Czy pamiętacie swojego pierwszego stomatologa?

W ostatnim czasie przez mój fotel przewinęły się rzesze Amelek i Stasiów czyt. kilkulatków przyprowadzonych przez rodziców w ramach urozmaicenia lockdownowego marazmu (jak stwierdziła jedna z matek “jesteście jednym z niewielu miejsc, poza kościołami, które nie są zamknięte”). Gdzieś między wyganianiem robaków, pojeniem słonika, a komplementowaniem trudnej sztuki zestawienia piętnastu odcieni różu w jednym outficie, naszła mnie niespodziewana refleksja. Czy i jak zostanę zapamiętany przez tych najmłodszych pacjentów?

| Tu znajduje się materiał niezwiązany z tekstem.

Lemma stable_ret {A} (a : A) : Stable R (ret a).
Proof. intros w; apply R_refl. Qed.

Lemma stable_raise {A} x : Stable R (@raise A x).
Proof. intros w; apply R_refl. Qed.

Lemma stable_gets {A} (f : World -> A) : Stable R (gets f).
Proof. intros w; apply R_refl. Qed.

Lemma stable_bind {A B} (m : M A) (k : A -> M B) :
  Stable R m -> (forall a, Stable R (k a)) -> Stable R (bind m k).
Proof.
  intros Hm Hk w. unfold bind. specialize (Hm w).
  destruct (m w) as [[a|x] w']; simpl in *; [|assumption].
  eapply R_trans; [exact Hm|apply Hk].
Qed.

Lemma stable_mapM {A B} (f : A -> M B) l :
  (forall x, Stable R (f x)) -> Stable R (mapM f l).
Proof.
  intros Hf; induction l as [|x r IH]; simpl.
  - apply stable_ret.
  - apply stable_bind; [apply Hf|intros y].
    apply stable_bind; [apply IH|intros ys; apply stable_ret].
Qed.

Lemma stable_for {A} (l : list A) body :
  (forall x, Stable R (body x)) -> Stable R (for_ l body).
Proof.
  intros Hb; induction l as [|x r IH]; simpl.
  - apply stable_ret.
  - apply stable_bind; [apply Hb|intros _; apply IH].
Qed.

Lemma stable_try {A} (m : M A) h : Stable R m -> Stable R (try_except_KeyError m h).
Proof.
  intros Hm w. unfold try_except_KeyError. specialize (Hm w).
  destruct (m w) as [[a|[]] w']; assumption.
Qed.

Lemma stable_entities_getitem e : Stable R (entities_getitem e).
Proof. intros w; unfold entities_getitem; destruct (d_get _ _); apply R_refl. Qed.
End StableFacts.

Lemma ec_same_refl w : ec_same w w.
Proof. split; reflexivity. Qed.

Lemma ec_same_trans w1 w2 w3 : ec_same w1 w2 -> ec_same w2 w3 -> ec_same w1 w3.
Proof. intros [H1 H2] [H3 H4]; split; [congruence|intros t; rewrite H4; apply H2]. Qed.

Lemma sys_same_refl w : sys_same w w.
Proof. split; reflexivity. Qed.

Lemma sys_same_trans w1 w2 w3 : sys_same w1 w2 -> sys_same w2 w3 -> sys_same w1 w3.
Proof. intros [H1 H2] [H3 H4]; split; congruence. Qed.
(** * The OpenAI Codex provider of vim-ai (py/providers/openai_codex.py)

    A shallow embedding of [OpenAICodexProvider] and of the test double
    tests/mocks/vim.py, followed by the properties of the prompt
    compiler, the option normaliser, the request builder, the transport
    and decoder, and the response mapper.

    Conventions of the embedding.
    - A Python [str] is the list of its code points.
    - A Python object of type [Any] (option values, decoded JSON) is a
      [pyval]; a [dict] with string keys is a [gmap], except inside decoded
      JSON, where it is the association list of its items.
    - A statement that may raise returns an [outcome]; code that reaches
      the network runs in the monad [M], whose state is the log of the
      HTTP calls made so far.
    - A generator is described by its complete run: the values it yields,
      in order, and the exception that ends it, if any.
    - The interpreter's own functions ([int], [float], [json.loads],
      [bytes.decode]) and the host's ([vim.eval], [utils.load_api_key],
      [urllib.request.Request], [urllib.request.urlopen] and the reading
      of its response) are fields of the classes [Python] and [Host];
      [utils.print_debug], whose result is never used, is left out. *)

From Stdlib Require Import ZArith NArith QArith List String Ascii Lia.
From stdpp Require Import gmap strings list.

#[local] Set Warnings "-register-all".
Local Open Scope Z_scope.
Local Open Scope list_scope.

(** ** Text *)

Abbreviation pystr := (list N).

(** The code points of an ASCII literal. *)
Definition lit (s : string) : pystr :=
  map N_of_ascii (list_ascii_of_string s).

Notation "« s »" := (lit s) (at level 0, format "« s »").

(** An ASCII literal in which each ['] stands for a double quote. *)
Definition jlit (s : string) : pystr :=
  map (fun c => if (c =? 39)%N then 34%N else c) (lit s).

(** [str.isspace] on one code point: the characters [str.strip] removes. *)
Definition is_space (c : N) : bool :=
  ((9 <=? c) && (c <=? 13) || (28 <=? c) && (c <=? 32)
   || (c =? 133) || (c =? 160) || (c =? 5760)
   || (8192 <=? c) && (c <=? 8202)
   || (c =? 8232) || (c =? 8233) || (c =? 8239) || (c =? 8287)
   || (c =? 12288))%N.

Fixpoint lstrip (s : pystr) : pystr :=
  match s with
  | c :: s' => if is_space c then lstrip s' else s
  | [] => []
  end.

Definition rstrip (s : pystr) : pystr := rev (lstrip (rev s)).

(** [s.strip()] *)
Definition strip (s : pystr) : pystr := rstrip (lstrip s).

(** [s.startswith(prefix)] *)
Fixpoint startswith (s prefix : pystr) {struct prefix} : bool :=
  match prefix, s with
  | [], _ => true
  | p :: prefix', c :: s' => (c =? p)%N && startswith s' prefix'
  | _ :: _, [] => false
  end.

(** [s == t] on strings. *)
Definition str_eqb (s t : pystr) : bool := bool_decide (s = t).

(** [sep.join(parts)] *)
Fixpoint join (sep : pystr) (parts : list pystr) : pystr :=
  match parts with
  | [] => []
  | [p] => p
  | p :: rest => p ++ sep ++ join sep rest
  end.
(** Reading the attributes of [self]; an unknown identity has none. *)
Definition getattr (self : ObjId) : Py Magbead :=
  λ w, match heap w !! self with
       | Some m => Some (m, w)
       | None => None
       end.

Definition setattr (self : ObjId) (f : Magbead → Magbead) : Py unit :=
  λ w, match heap w !! self with
       | Some m => Some (tt, set_heap (<[self := f m]> (heap w)) w)
       | None => None
       end.

(** A motor handle records the invocation it receives. *)
Definition invoke (h : MotorHandle) (c : MotorCall) : Py unit :=
  λ w, Some (tt, set_motor_log (motor_log w ++ [(h, c)]) w).

(** Calling one of the nested functions.  [self.motor] is looked up when the
    function runs. *)
Definition call (f : Closure) : Py unit :=
  match f with
  | engage__setup self => setattr self (with_engaged true)
  | engage__do self => let* m := getattr self in invoke (motor m) motor_engage
  | disengage__setup self => setattr self (with_engaged false)
  | disengage__do self => let* m := getattr self in invoke (motor m) motor_disengage
  | delay__setup => ret tt
  | delay__do self seconds =>
      let* m := getattr self in invoke (motor m) (motor_wait seconds)
  end.

(** ** The platform, as this module uses it *)

(** Modelled from the spec: [Robot.add_instrument], the platform's
    [registerInstrument(axis, instrument)], is missing from the sources; it
    registers the instrument in the registry under its axis. *)
Definition add_instrument (axis : string) (self : ObjId) : Py unit :=
  λ w, Some (tt, set_instruments (<[axis := self]> (instruments w)) w).

(** Modelled from the spec: [Robot.get_mosfet], the platform's
    [resolveMotor(slotIndex)], is missing from the sources; it looks the
    motor handle of the slot up, and an unresolvable slot fails the
    construction. *)
Definition get_mosfet (mosfet : Z) : Py MotorHandle :=
  λ w, match mosfets w !! mosfet with
       | Some h => Some (h, w)
       | None => None
       end.

(** Modelled from the spec: [Instrument.init_calibrations], the platform's
    [initCalibration(key)], is missing from the sources; it bootstraps the
    persisted calibration data addressed by [key], which starts empty when
    the store has none. *)
Definition init_calibrations (self : ObjId) (key : string) : Py unit :=
  λ w, match calibrations w !! key with
       | Some _ => Some (tt, w)
       | None => Some (tt, set_calibrations (<[key := []]> (calibrations w)) w)
       end.

(** Modelled from the spec: [Instrument.load_persisted_data], the platform's
    [loadPersistedCalibration(key)], is missing from the sources; it
    populates [persisted_data] with the entries the store holds under the
    instrument's calibration key. *)
Definition load_persisted_data (self : ObjId) : Py unit :=
  let* m := getattr self in
  λ w, setattr self
         (with_persisted_data (default [] (calibrations w !! calibration_key m))) w.

(** Modelled from the spec: [Instrument.create_command], the platform's
    [submitOrRun(setup, do, description, deferred)], is missing from the
    sources; [setup] always runs at submission, then the descriptor is
    appended to the queue when [enqueue] is true and [do] runs at once when
    it is false. *)
Definition create_command (c : Command) (enqueue : bool) : Py unit :=
  call (setup c);;
  if enqueue
  then λ w, Some (tt, set_commands (commands w ++ [c]) w)
  else call (do c).

(** Replaying descriptors one after the other: [setup] then [do] of each. *)
Fixpoint replay (q : list Command) : Py unit :=
  match q with
  | [] => ret tt
  | c :: q' => call (setup c);; call (do c);; replay q'
  end.

(** Modelled from the spec: the platform's run of the queue is missing from
    the sources; draining replays [setup] then [do] of every descriptor in
    submission order, and a consumed descriptor is discarded. *)
Definition run : Py unit :=
  λ w, replay (commands w) (set_commands [] w).

(** ** The class *)

(** [self.__class__.__name__] of an instance of the class. *)
Definition __class____name__ : string := "Magbead".

Definition __init__ (self : ObjId) (name : option string) (mosfet : Z)
    (container : option Placeable) : Py unit :=
  let axis := "M" +:+ format_int mosfet in
  add_instrument axis self;;
  let* motor := get_mosfet mosfet in
  let name := if py_not name then __class____name__ else default "" name in
  let persisted_data := [] in
  let calibration_key := axis +:+ ":" +:+ name in
  let engaged := false in
  (λ w, Some (tt, set_heap (<[self :=
      {| axis := axis; motor := motor; name := name;
         persisted_data := persisted_data;
         calibration_key := calibration_key;
         container := container; engaged := engaged |}]> (heap w)) w));;
  let persisted_key := axis +:+ ":" +:+ name in
  init_calibrations self persisted_key;;
  load_persisted_data self.

(** [Magbead(name, mosfet, container)]: a new object, then [__init__]. *)
Definition new_Magbead (name : option string) (mosfet : Z)
    (container : option Placeable) : Py ObjId :=
  λ w, let self := fresh (dom (heap w)) in
       (__init__ self name mosfet container;; ret self) w.

(** The descriptor [engage] hands to [create_command]; [motor] is
    [self.motor] as read when [engage] is called. *)
Definition engage_command (self : ObjId) (motor : MotorHandle) : Command :=
  let _setup := engage__setup self in
  let _do := engage__do self in
  let _description := "Engaging Magbead at mosfet #" +:+ motor_str motor in
  {| do := _do; setup := _setup; description := _description |}.

Definition engage (self : ObjId) (enqueue : bool) : Py ObjId :=
  let* m := getattr self in
  create_command (engage_command self (motor m)) enqueue;;
  ret self.

(** The descriptor [disengage] hands to [create_command]. *)
Definition disengage_command (self : ObjId) (motor : MotorHandle) : Command :=
  let _setup := disengage__setup self in
  let _do := disengage__do self in
  let _description := "Engaging Magbead at mosfet #" +:+ motor_str motor in
  {| do := _do; setup := _setup; description := _description |}.

Definition disengage (self : ObjId) (enqueue : bool) : Py ObjId :=
  let* m := getattr self in
  create_command (disengage_command self (motor m)) enqueue;;
  ret self.

(** The descriptor [delay] hands to [create_command]. *)
Definition delay_command (self : ObjId) (seconds : pyval) : Command :=
  let _setup := delay__setup in
  let _do := delay__do self seconds in
  let _description := "Delaying Magbead for " +:+ format seconds +:+ " seconds" in
  {| do := _do; setup := _setup; description := _description |}.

Sam doskonale pamiętam swoje pierwsze wizyty. Szkolny gabinet w wiejskiej podstawówce. Duże, malowane farbą olejną drzwi, zza których tuż po naciśnięciu klamki wypływała woń eugenolu i formokrezolu. Starsza, nieco przygarbiona (teraz już domyślam się dlaczego) stomatolożka z włosami, których biel niemal idealnie zlewała się z kolorem fartucha. Oschła, oszczędna w okazywaniu emocji jak profesor McGonagall, budziła we mnie mieszankę strachu i zainteresowania. Przeciwwagą dla niej była pani Basia – asystentka, nieco przy kości, zawsze promiennie uśmiechnięta, zarabiająca tlenek cynku niczym magiczne antidotum ze sproszkowanego rogu jednorożca. Jak nikt inny potrafiła rozładować nerwową atmosferę otaczającą unit. I to na długo przed erą szkoleń z umiejętności miękkich. To dzięki jej wsparciu do perfekcji opanowałem umiejętność udawania, że spływające po moich policzkach łzy to tylko złudzenie. Nie mogłem przecież narobić wstydu mojej mamie – lokalnie znanej i szanowanej pielęgniarce (któż z dzieci pracowników ochrony zdrowia nie zna tego uczucia). Zaciśnięte piąstki, wrażenie mrowienia połowy twarzy poprzedzone ukłuciem, gwiżdżący dźwięk przy uchu, nieprzyjemny, lekko gorzki posmak. Gotowe. “Godzinka bez jedzenia żeby Piotruś nie przygryzł sobie wargi”. Moment kulminacyjny przychodził tuż po wypluciu resztek ligniny, które zawsze przywierały do języka. Pani doktor na chwilę wychodziła zza swej wypracowanej przez lata maski. Można by zaryzykować stwierdzenie, że na jej twarzy pojawiał się uśmiech. Ta nagła i oczywiście tylko chwilowa zmiana mimiki, wraz ze skrzypiącym dźwiękiem podnośnika unitu, zwiastowała nadejście nagrody. Prosimy zapiąć pasy, zaczynamy lot w kosmos!